暴力は他の無実の人々にも向けられ、ブリストルにある小児科医も標的にされ、ドアや外の壁に落書きされた。デモ参加者たちは、この医師は小児性愛者であり、子どもの治療を専門とする医師とは違うと考えていた。
今回の騒乱は、西側諸国における極右の政治的地位が上昇する中で起こった: フランスのマリーヌ・ルペン、イギリスの改革党。オーストリアもそうだ。
イギリスでは、彼らはみな移民に矛先を向け、移民が国内で犯罪を増加させているという根拠のない主張をしている。
彼らの主張は、保守党のスエラ・ブレイバーマン前内務長官も同じで、高官と思われる無名の警察官を引き合いに出し、国内の移民人口に関連した犯罪や犯罪行為の増加を示す研究結果があると述べた。
しかし、人の移動に関するデータを収集する学術機関であるオックスフォード移民監視局は、2月にイギリスの全国紙『ガーディアン』で、”最近イギリスに到着した難民の犯罪性を調査した最近の学術的あるいは公式の統計は把握していない “と述べたと報じられた。
広報担当者の言葉が引用された「移民が他の人々と比べて犯罪を犯す可能性が高い、あるいは低いという証拠はほとんどない」と発表された。
ガーディアン紙の記事は、英国の警察幹部の言葉を引用し、移民は実際、搾取されたり、移民に向けられた事件によって犯罪の犠牲になる可能性が高いと結んでいる。

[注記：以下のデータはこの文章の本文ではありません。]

(* ===== verification/Retention.v ===== *)
(** * internal/logstore/retention.go: rolling the request log up

    One sweep statement selects the oldest expired rows, adds their sums to the
    daily table and deletes them, atomically.  The detail table is the list of
    its rows; the daily table maps a day, a team, a provider and a model to
    totals.  A statement's round trip may fail before it ran or after. *)

From stdpp Require Import sorting.
From S2P Require Import Prelude Redis Calendar LogWriter.

Record RetentionConfig := { Window : Z; rc_Interval : Z; rc_BatchSize : Z; MaxBatches : Z }.

Definition withDefaults (c : RetentionConfig) : RetentionConfig :=
  {| Window := Window c;
     rc_Interval := if rc_Interval c <=? 0 then hour else rc_Interval c;
     rc_BatchSize := if rc_BatchSize c <=? 0 then 5000 else rc_BatchSize c;
     MaxBatches := if MaxBatches c <=? 0 then 200 else MaxBatches c |}.

(** ** The daily table *)

Record totals := {
  t_requests : Z; t_errors : Z; t_input : Z; t_output : Z; t_cost : Z; t_delta : Z; t_savings : Z }.

Definition zero_totals : totals :=
  {| t_requests := 0; t_errors := 0; t_input := 0; t_output := 0; t_cost := 0; t_delta := 0; t_savings := 0 |}.

Definition add_totals (a b : totals) : totals :=
  {| t_requests := t_requests a + t_requests b; t_errors := t_errors a + t_errors b;
     t_input := t_input a + t_input b; t_output := t_output a + t_output b;
     t_cost := t_cost a + t_cost b; t_delta := t_delta a + t_delta b;
     t_savings := t_savings a + t_savings b |}.

(** A null column adds nothing to its sum. *)
Definition row_totals (r : Record_) : totals :=
  {| t_requests := 1; t_errors := if 400 <=? lr_StatusCode r then 1 else 0;
     t_input := lr_InputTokens r; t_output := lr_OutputTokens r; t_cost := lr_CostMicros r;
     t_delta := default 0 (lr_FallbackCostDeltaMicros r);
     t_savings := default 0 (lr_RoutingSavingsMicros r) |}.

(** The UTC day, the team, the provider and the served model. *)
Definition group : Type := Z * string * string * string.
Definition group_of (r : Record_) : group :=
  (lr_Timestamp r / day, lr_TeamID r, lr_Provider r, lr_ServedModel r).

Notation daily_table := (gmap group totals).

(** GROUP BY, then ON CONFLICT DO UPDATE adding what was there. *)
Definition add_row (r : Record_) (g : daily_table) : daily_table :=
  <[group_of r := add_totals (row_totals r) (default zero_totals (g !! group_of r))]> g.
Definition grouped (rows : list Record_) : daily_table := foldr add_row ∅ rows.
Definition rolled (doomed : list Record_) (daily : daily_table) : daily_table :=
  union_with (λ d e, Some (add_totals d e)) daily (grouped doomed).

(** ** The sweep *)

Record tables := { tb_requests : list Record_; tb_daily : daily_table }.

Definition older (a b : Record_) : Prop := lr_Timestamp a ≤ lr_Timestamp b.
#[export] Instance older_dec : RelDecision older.
Proof. intros a b. unfold older. apply _. Defined.

Definition expired (cutoff : Z) (r : Record_) : bool := lr_Timestamp r <? cutoff.

(** WHERE ts < cutoff ORDER BY ts LIMIT n *)
Definition doomed (cutoff limit : Z) (rows : list Record_) : list Record_ :=
  take (Z.to_nat limit) (merge_sort older (keep (expired cutoff) rows)).

Definition id_in (ids : list string) (r : Record_) : bool := bool_decide (lr_ID r ∈ ids).

(** The one statement: how many rows it removed, and the tables after it. *)
Definition sweepSQL (cutoff limit : Z) (t : tables) : Z * tables :=
  let d := doomed cutoff limit (tb_requests t) in
  let ids := map lr_ID d in
  let removed := keep (id_in ids) (tb_requests t) in
  (Z.of_nat (length removed),
   {| tb_requests := keep (λ r, negb (id_in ids r)) (tb_requests t);
      tb_daily := rolled d (tb_daily t) |}).

Inductive sweep_error := AcquireFailed | LockFailed | SweepFailed.

(** What taking a connection and the advisory lock comes to. *)
Inductive lock_fate := NoConnection | NoReply | HeldElsewhere | LockGot.

(** The loop of [Sweep] over the batches left, with what became of each
    statement; the total and the error, if any. *)
Fixpoint sweep_loop (batches : nat) (f : nat → db_fate) (cutoff limit total : Z) (t : tables)
    : Z * option sweep_error * tables :=
  match batches with
  | O => (total, None, t)
  | S batches' =>
      match f 0%nat with
      | DbUnreachable => (total, Some SweepFailed, t)
      | DbReplyLost => (total, Some SweepFailed, (sweepSQL cutoff limit t).2)
      | DbAnswers =>
          let '(n, t) := sweepSQL cutoff limit t in
          if n <? limit then (total + n, None, t)
          else sweep_loop batches' (λ i, f (S i)) cutoff limit (total + n) t
      end
  end.

(** [cfg] has its defaults filled in, by [NewRetainer]. *)
Definition Sweep (cfg : RetentionConfig) (now : Z) (lock : lock_fate) (f : nat → db_fate) (t : tables)
    : Z * option sweep_error * tables :=
  if Window cfg <=? 0 then (0, None, t)
  else match lock with
       | NoConnection => (0, Some AcquireFailed, t)
       | NoReply => (0, Some LockFailed, t)
       | HeldElsewhere => (0, None, t)
       | LockGot => sweep_loop (Z.to_nat (MaxBatches cfg)) f (now - Window cfg) (rc_BatchSize cfg) 0 t
       end.

(** ** Conservation *)

Lemma add_totals_assoc a b c : add_totals a (add_totals b c) = add_totals (add_totals a b) c.
Proof. unfold add_totals. f_equal; simpl; lia. Qed.
Lemma add_totals_comm a b : add_totals a b = add_totals b a.
Proof. unfold add_totals. f_equal; simpl; lia. Qed.
Lemma add_totals_zero a : add_totals a zero_totals = a.
Proof. destruct a. unfold add_totals. simpl. f_equal; lia. Qed.

(** What a group holds in the detail rows, in the daily table, and in both. *)
Definition detail (g : group) (rows : list Record_) : totals :=
  foldr (λ r acc, if bool_decide (group_of r = g) then add_totals (row_totals r) acc else acc)
    zero_totals rows.
Definition day_total (g : group) (d : daily_table) : totals := default zero_totals (d !! g).
Definition balance (g : group) (t : tables) : totals :=
  add_totals (detail g (tb_requests t)) (day_total g (tb_daily t)).

Lemma grouped_detail g rows : day_total g (grouped rows) = detail g rows.
Proof.
  induction rows as [|r rows IH]; [done|].
  unfold grouped, detail in *. cbn [foldr]. rewrite <- IH. unfold day_total, add_row.
  case_bool_decide as Hg.
  - subst g. by rewrite lookup_insert_eq.
  - by rewrite lookup_insert_ne.
Qed.

Lemma rolled_total g d daily :
  day_total g (rolled d daily) = add_totals (detail g d) (day_total g daily).
Proof.
  rewrite <- grouped_detail. unfold day_total, rolled. rewrite lookup_union_with.
  destruct (daily !! g) as [a|], (grouped d !! g) as [b|]; simpl.
  - apply add_totals_comm.
  - by rewrite add_totals_comm, add_totals_zero.
  - by rewrite add_totals_zero.
  - by rewrite add_totals_zero.
Qed.

Lemma detail_perm g l l' : l ≡ₚ l' → detail g l = detail g l'.
Proof.
  induction 1 as [|r l l' _ IH|r r' l|l l' l'' _ IH1 _ IH2]; simpl; [done|by rewrite IH| |congruence].
  repeat case_bool_decide; try done. rewrite !add_totals_assoc. f_equal. apply add_totals_comm.
Qed.

Lemma detail_split g (f : Record_ → bool) l :
  detail g l = add_totals (detail g (keep f l)) (detail g (keep (λ r, negb (f r)) l)).
Proof.
  induction l as [|r l IH]; simpl; [done|]. destruct (f r); simpl; case_bool_decide; rewrite IH.
  - apply add_totals_assoc.
  - done.
  - rewrite !add_totals_assoc. f_equal. apply add_totals_comm.
  - done.
Qed.

(** Distinct ids: the rows deleted are the rows selected. *)
Lemma keep_ids sel rows :
  NoDup (map lr_ID rows) → sel ⊆+ rows → keep (id_in (map lr_ID sel)) rows ≡ₚ sel.
Proof.
  intros Hnd [rest Hp]%submseteq_Permutation.
  assert (keep (id_in (map lr_ID sel)) rows ≡ₚ keep (id_in (map lr_ID sel)) (sel ++ rest)) as -> by (by apply keep_perm).
  assert (NoDup (map lr_ID (sel ++ rest))) as Hnd'.
  { by rewrite <- (Permutation_map lr_ID Hp). }
  rewrite map_app in Hnd'. apply NoDup_app in Hnd' as (_ & Hdis & _).
  rewrite keep_app. rewrite keep_all, keep_none, app_nil_r; [done| |].
  - intros r Hr. unfold id_in. apply bool_decide_eq_false. intros Hin.
    apply (Hdis _ Hin). apply list_elem_of_In, in_map, list_elem_of_In, Hr.
  - intros r Hr. unfold id_in. apply bool_decide_eq_true.
    apply list_elem_of_In, in_map, list_elem_of_In, Hr.
Qed.

Lemma doomed_submseteq cutoff limit rows : doomed cutoff limit rows ⊆+ rows.
Proof.
  unfold doomed. etransitivity; [apply sublist_submseteq, sublist_take|].
  rewrite merge_sort_Permutation. apply sublist_submseteq, keep_sublist.
Qed.

Lemma doomed_expired cutoff limit rows r : r ∈ doomed cutoff limit rows → expired cutoff r = true.
Proof.
  intros Hr%elem_of_take. destruct Hr as (i & Hi & _). apply list_elem_of_lookup_2 in Hi.
  rewrite merge_sort_Permutation in Hi. by apply elem_of_keep in Hi as [_ ?].
Qed.

Lemma id_in_unique sel rows r :
  NoDup (map lr_ID rows) → sel ⊆+ rows → r ∈ rows → id_in (map lr_ID sel) r = true → r ∈ sel.
Proof.
  intros Hnd Hsel Hr Hid. rewrite <- (keep_ids sel rows Hnd Hsel). by apply elem_of_keep.
Qed.

(** One statement: the rows that leave the detail table are the selected
    ones, so each group's balance stands and no fresh row is touched. *)
Section statement.
Variables (cutoff limit : Z) (t : tables).
Hypothesis ids : NoDup (map lr_ID (tb_requests t)).

Lemma removed_doomed :
  keep (id_in (map lr_ID (doomed cutoff limit (tb_requests t)))) (tb_requests t) ≡ₚ
  doomed cutoff limit (tb_requests t).
Proof. apply keep_ids; [done|apply doomed_submseteq]. Qed.

Lemma sweepSQL_balance g : balance g (sweepSQL cutoff limit t).2 = balance g t.
Proof.
  unfold balance, sweepSQL. cbn [snd tb_requests tb_daily]. rewrite rolled_total.
  rewrite (detail_split g (id_in (map lr_ID (doomed cutoff limit (tb_requests t)))) (tb_requests t)).
  rewrite (detail_perm g _ _ removed_doomed). rewrite !add_totals_assoc. f_equal. apply add_totals_comm.
Qed.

一方、民族と刑事司法制度に関する英国政府独自の統計によれば、2019/20年から2021/22年の間に、「殺人で有罪判決を受けた主犯格の68%が白人民族の出身者」である一方、黒人民族のメンバーは14%、「その他の民族グループ」のメンバーは15%という決定的な数字が出ている。
移民が英国に犯罪の波をもたらしているという主張を裏付ける証拠は何もない。
もちろん皮肉なことに、今回の暴動の舞台となったイギリスの都市では、白人男性による暴力犯罪が増加していることが数字で示されるだろう。この数字が発表されたとき、彼らは街頭で自分たちの行動を非難するだろうか?おそらくないだろう。
しかし、歴史が示すように、1980年代のブリクストン暴動や2011年のロンドンにおける広範な騒乱のように、暑い夏の日が終わり、必然的に雨が降れば、暴力はおそらく収まるだろう。
ある人がSky Newsのインタビューで語ったように、英国の警察官なら誰でも、このような暴力を防ぐ最も効果的な方法は “PC Rain “だと言うだろう。
しかし、彼らがテロ行為を行っているかどうかという点については、彼らが白人で西洋人であることを考えれば、その可能性は低いと思われる。